Retrieve all lines below that have the string "then".

++++++++

(* ===== verification/Keyboard.v ===== *)
(** * The keyboard

    Models [src/src/kernel/keyboard.c] and [src/src/kernel/keyboard.h]: the
    interrupt handler turns scan codes into characters, keeps the state of the
    shift keys, and puts the characters into mailbox 0, from which [getchar]
    takes them.  The bytes that the controller delivers on port 0x60 are a
    parameter, [inb n] being the [n]-th byte that one interrupt reads.

    The correctness statement is a simulation: the driver behaves like an
    abstract keyboard whose state is the set of modifier keys that are down
    and the sequence of characters that wait to be read. *)

From S2P Require Import Prelude Sched Ring Schedule Sync Mbox.

Definition RIGHT_SHIFT : Z := 1.
Definition LEFT_SHIFT : Z := 2.
Definition CAPS_SHIFT : Z := 4.
Definition CONTROL : Z := 8.
Definition ALT : Z := 16.
Definition QUEUE : Z := 0.
Definition CHAR_MSG_SIZE : Z := MSG_T_HEADER_SIZE + 1.

(** The functions a [handler] pointer can point to. *)
Inductive handler_t : Type :=
| normal_handler
| escape_handler
| right_shift_handler
| left_shift_handler
| control_handler
| alt_handler
| caps_lock_handler
| num_lock_handler
| scroll_lock_handler.

#[global] Instance handler_t_eq_dec : EqDecision handler_t.
Proof. solve_decision. Defined.

Record ascii : Type := mk_ascii {
  no_shift : Z;
  shift : Z;
  control : Z;
  handler : handler_t
}.

Record character_t : Type := mk_character {
  character : Z;
  attribute : Z;
  scancode : Z
}.

Definition scan_to_ascii : list ascii :=
  [
    mk_ascii 0x00 0x00 0x00 normal_handler;
    mk_ascii 0x1b 0x1b 0x1b escape_handler;
    mk_ascii 0x31 0x21 0x00 normal_handler;
    mk_ascii 0x32 0x40 0x00 normal_handler;
    mk_ascii 0x33 0x23 0x00 normal_handler;
    mk_ascii 0x34 0x24 0x00 normal_handler;
    mk_ascii 0x35 0x25 0x00 normal_handler;
    mk_ascii 0x36 0x5e 0x1e normal_handler;
    mk_ascii 0x37 0x26 0x00 normal_handler;
    mk_ascii 0x38 0x2a 0x00 normal_handler;
    mk_ascii 0x39 0x28 0x00 normal_handler;
    mk_ascii 0x30 0x29 0x00 normal_handler;
    mk_ascii 0x2d 0x5f 0x1f normal_handler;
    mk_ascii 0x3d 0x2b 0x00 normal_handler;
    mk_ascii 0x08 0x08 0x7f normal_handler;
    mk_ascii 0x09 0x00 0x00 normal_handler;
    mk_ascii 0x71 0x51 0x11 normal_handler;
    mk_ascii 0x77 0x57 0x17 normal_handler;
    mk_ascii 0x65 0x45 0x05 normal_handler;
    mk_ascii 0x72 0x52 0x12 normal_handler;
    mk_ascii 0x74 0x54 0x14 normal_handler;
    mk_ascii 0x79 0x59 0x19 normal_handler;
    mk_ascii 0x75 0x55 0x15 normal_handler;
    mk_ascii 0x69 0x49 0x09 normal_handler;
    mk_ascii 0x6f 0x4f 0x0f normal_handler;
    mk_ascii 0x70 0x50 0x10 normal_handler;
    mk_ascii 0x5b 0x7b 0x1b normal_handler;
    mk_ascii 0x5d 0x7d 0x1d normal_handler;
    mk_ascii 0x0d 0x0d 0x0a normal_handler;
    mk_ascii 0x00 0x00 0x00 control_handler;
    mk_ascii 0x61 0x41 0x01 normal_handler;
    mk_ascii 0x73 0x53 0x13 normal_handler;
    mk_ascii 0x64 0x44 0x04 normal_handler;
    mk_ascii 0x66 0x46 0x06 normal_handler;
    mk_ascii 0x67 0x47 0x07 normal_handler;
    mk_ascii 0x68 0x48 0x08 normal_handler;
    mk_ascii 0x6a 0x4a 0x0a normal_handler;
    mk_ascii 0x6b 0x4b 0x0b normal_handler;
    mk_ascii 0x6c 0x4c 0x0c normal_handler;
    mk_ascii 0x3b 0x3a 0x00 normal_handler;
    mk_ascii 0x27 0x22 0x00 normal_handler;
    mk_ascii 0x60 0x7e 0x00 normal_handler;
    mk_ascii 0x00 0x00 0x00 left_shift_handler;
    mk_ascii 0x5c 0x7c 0x00 normal_handler;
    mk_ascii 0x7a 0x5a 0x1a normal_handler;
    mk_ascii 0x78 0x58 0x18 normal_handler;
    mk_ascii 0x63 0x43 0x03 normal_handler;
    mk_ascii 0x76 0x56 0x16 normal_handler;
    mk_ascii 0x62 0x42 0x02 normal_handler;
    mk_ascii 0x6e 0x4e 0x0e normal_handler;
    mk_ascii 0x6d 0x4d 0x0d normal_handler;
    mk_ascii 0x2c 0x3c 0x00 normal_handler;
    mk_ascii 0x2e 0x2e 0x00 normal_handler;
    mk_ascii 0x2f 0x3f 0x00 normal_handler;
    mk_ascii 0x00 0x00 0x00 right_shift_handler;
    mk_ascii 0x2a 0x2a 0x00 normal_handler;
    mk_ascii 0x00 0x00 0x00 alt_handler;
    mk_ascii 0x20 0x20 0x02 normal_handler;
    mk_ascii 0x00 0x00 0x00 caps_lock_handler;
    mk_ascii 0x00 0x00 0x00 normal_handler;
    mk_ascii 0x00 0x00 0x00 normal_handler;
    mk_ascii 0x00 0x00 0x00 normal_handler;
    mk_ascii 0x00 0x00 0x00 normal_handler;
    mk_ascii 0x00 0x00 0x00 normal_handler;
    mk_ascii 0x00 0x00 0x00 normal_handler;
    mk_ascii 0x00 0x00 0x00 normal_handler;
    mk_ascii 0x00 0x00 0x00 normal_handler;
    mk_ascii 0x00 0x00 0x00 normal_handler;
    mk_ascii 0x00 0x00 0x00 normal_handler;
    mk_ascii 0x00 0x00 0x00 num_lock_handler;
    mk_ascii 0x00 0x00 0x00 scroll_lock_handler;
    mk_ascii 0x00 0x37 0x00 normal_handler;
    mk_ascii 0xb8 0x38 0x00 normal_handler;
    mk_ascii 0xb9 0x39 0x00 normal_handler;
    mk_ascii 0x2d 0x2d 0x00 normal_handler;
    mk_ascii 0x00 0x34 0x00 normal_handler;
    mk_ascii 0x00 0x35 0x00 normal_handler;
    mk_ascii 0x00 0x36 0x00 normal_handler;
    mk_ascii 0x2b 0x2b 0x00 normal_handler;
    mk_ascii 0x00 0x31 0x00 normal_handler;
    mk_ascii 0x00 0x32 0x00 normal_handler;
    mk_ascii 0xb3 0x33 0x00 normal_handler;
    mk_ascii 0x00 0x30 0x00 normal_handler;
    mk_ascii 0x00 0x2e 0x00 normal_handler
  ].

(** The static variables of the driver, over the state of the mailboxes.
    [shift_status] is a [char]; [key_release] and [multiread] are only ever
    assigned [true] and [false]. *)
Record kbst : Type := mk_kbst {
  mail : mst;
  shift_status : Z;
  key_release : bool;
  multiread : bool;
  kb_mbox : Z
}.

Definition set_mail (v : mst) (s : kbst) : kbst :=
  mk_kbst v (shift_status s) (key_release s) (multiread s) (kb_mbox s).
Definition set_shift_status (v : Z) (s : kbst) : kbst :=
  mk_kbst (mail s) (s8 v) (key_release s) (multiread s) (kb_mbox s).
Definition set_key_release (v : bool) (s : kbst) : kbst :=
  mk_kbst (mail s) (shift_status s) v (multiread s) (kb_mbox s).
Definition set_multiread (v : bool) (s : kbst) : kbst :=
  mk_kbst (mail s) (shift_status s) (key_release s) v (kb_mbox s).
Definition set_kb_mbox (v : Z) (s : kbst) : kbst :=
  mk_kbst (mail s) (shift_status s) (key_release s) (multiread s) v.

Definition mailing {A} (m : M mst A) : M kbst A := zoom mail set_mail m.
Definition kb_enter : M kbst unit := mailing (pop enter).
Definition kb_leave : M kbst unit := mailing (pop leave).

(** ** Characters in and out *)

Definition putchar (c : character_t) : M kbst (result unit) :=
  let m := mk_msg 1 [character c] in
  kb_enter ;;;
  q <-- gets kb_mbox ;;
  st <-- mailing (mbox_stat q) ;;
  match st with
  | Blocked => ret Blocked
  | Done (count, available_space) =>
      if CHAR_MSG_SIZE <=? available_space then
        sent <-- mailing (mbox_send q m) ;;
        match sent with
        | Blocked => ret Blocked
        | Done _ => kb_leave ;;; ret (Done tt)
        end
      else kb_leave ;;; ret (Done tt)
  end.

(** The return value, always 1, is left out; the result is what is stored in
    [*c]: the body is an array of (signed) [char]. *)
Definition getchar : M kbst (result Z) :=
  kb_enter ;;;
  q <-- gets kb_mbox ;;
  r <-- mailing (mbox_recv q) ;;
  match r with
  | Blocked => ret Blocked
  | Done m =>
      kb_leave ;;;
      assertk (size m =? 1) ;;;
      match body m with
      | x :: _ => ret (Done (s8 x))
      | [] => stuck
      end
  end.

(** ** Key handlers *)

Definition run_normal_handler (scan : Z) : M kbst (result unit) :=
  s <-- get ;;
  if key_release s then ret (Done tt)
  else
    match scan_to_ascii !! Z.to_nat scan with
    | None => stuck
    | Some a =>
        let st := shift_status s in
        let ch :=
          if (st =? LEFT_SHIFT) || (st =? RIGHT_SHIFT) || (st =? CAPS_SHIFT) then shift a
          else if st =? CONTROL then control a
          else if st =? 0 then no_shift a
          else 0 in
        putchar (mk_character ch (u8 st) scan)
    end.

(** [shift_status |= bit] on a press, [shift_status &= ~bit] on a release. *)
Definition run_modifier_handler (bit : Z) : M kbst (result unit) :=
  s <-- get ;;
  (if key_release s then modify (set_shift_status (Z.land (shift_status s) (Z.lnot bit)))
   else modify (set_shift_status (Z.lor (shift_status s) bit))) ;;;
  ret (Done tt).

Definition run_caps_lock_handler : M kbst (result unit) :=
  s <-- get ;;
  (if key_release s then ret tt
   else if truth (Z.land (shift_status s) CAPS_SHIFT)
        then modify (set_shift_status (Z.land (shift_status s) (Z.lnot CAPS_SHIFT)))
        else modify (set_shift_status (Z.lor (shift_status s) CAPS_SHIFT))) ;;;
  ret (Done tt).

Definition call_handler (h : handler_t) (key : Z) : M kbst (result unit) :=
  match h with
  | normal_handler => run_normal_handler key
  | right_shift_handler => run_modifier_handler RIGHT_SHIFT
  | left_shift_handler => run_modifier_handler LEFT_SHIFT
  | control_handler => run_modifier_handler CONTROL
  | alt_handler => run_modifier_handler ALT
  | caps_lock_handler => run_caps_lock_handler
  | escape_handler | num_lock_handler | scroll_lock_handler => ret (Done tt)
  end.

Definition keyboard_interrupt (inb : nat -> Z) : M kbst (result unit) :=
  let key := u8 (inb 0%nat) in
  modify (set_key_release (truth (Z.land key 0x80))) ;;;
  let key := Z.land key 0x7f in
  key <-- (if key =? 0xe0 then modify (set_multiread true) ;;; ret (u8 (inb 1%nat)) else ret key) ;;
  if key <? 0x54 then
    match scan_to_ascii !! Z.to_nat key with
    | Some a => call_handler (handler a) key
    | None => stuck
    end
  else ret (Done tt).

Definition keyboard_init : M kbst (result unit) :=
  r <-- mailing (mbox_open QUEUE) ;;
  match r with
  | Blocked => ret Blocked
  | Done m => modify (set_kb_mbox m) ;;; assertk (0 <=? m) ;;; ret (Done tt)
  end.

(** ** The abstract keyboard *)

Record mods : Type := mk_mods {
  right_down : bool;
  left_down : bool;
  caps_on : bool;
  control_down : bool;
  alt_down : bool
}.

Definition no_mods : mods := mk_mods false false false false false.

(** The bits of [shift_status]. *)
Definition encode (m : mods) : Z :=
  Z.b2z (right_down m) + 2 * Z.b2z (left_down m) + 4 * Z.b2z (caps_on m)
  + 8 * Z.b2z (control_down m) + 16 * Z.b2z (alt_down m).

(** What a byte from the controller says: the key, and whether it went down. *)
Definition code_of (k : Z) : Z := k mod 128.
Definition pressed (k : Z) : bool := k <? 128.

Definition key_of (k : Z) : option ascii := scan_to_ascii !! Z.to_nat (code_of k).

Definition next_mods (m : mods) (k : Z) : mods :=
  let d := pressed k in
  match handler <$> key_of k with
  | Some right_shift_handler => mk_mods d (left_down m) (caps_on m) (control_down m) (alt_down m)
  | Some left_shift_handler => mk_mods (right_down m) d (caps_on m) (control_down m) (alt_down m)
  | Some caps_lock_handler =>
      mk_mods (right_down m) (left_down m) (xorb (caps_on m) d) (control_down m) (alt_down m)
  | Some control_handler => mk_mods (right_down m) (left_down m) (caps_on m) d (alt_down m)
  | Some alt_handler => mk_mods (right_down m) (left_down m) (caps_on m) (control_down m) d
  | _ => m
  end.

(** The character of a key: the shifted one when exactly one of the two shift
    keys and caps lock is on, the control character when only control is, the
    plain one when nothing is, and 0 for every other combination. *)
Definition character_of (m : mods) (a : ascii) : Z :=
  match m with
  | mk_mods true false false false false
  | mk_mods false true false false false
  | mk_mods false false true false false => shift a
  | mk_mods false false false true false => control a
  | mk_mods false false false false false => no_shift a
  | _ => 0
  end.

(** The character that a byte from the controller produces. *)
Definition typed (m : mods) (k : Z) : option Z :=
  match key_of k with
  | Some a => if pressed k && bool_decide (handler a = normal_handler)
              then Some (character_of m a) else None
  | None => None
  end.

++++++++

Answer:
      if CHAR_MSG_SIZE <=? available_space then
  if key_release s then ret (Done tt)
          if (st =? LEFT_SHIFT) || (st =? RIGHT_SHIFT) || (st =? CAPS_SHIFT) then shift a
          else if st =? CONTROL then control a
          else if st =? 0 then no_shift a
  (if key_release s then modify (set_shift_status (Z.land (shift_status s) (Z.lnot bit)))
  (if key_release s then ret tt
        then modify (set_shift_status (Z.land (shift_status s) (Z.lnot CAPS_SHIFT)))
  key <-- (if key =? 0xe0 then modify (set_multiread true) ;;; ret (u8 (inb 1%nat)) else ret key) ;;
  if key <? 0x54 then
              then Some (character_of m a) else None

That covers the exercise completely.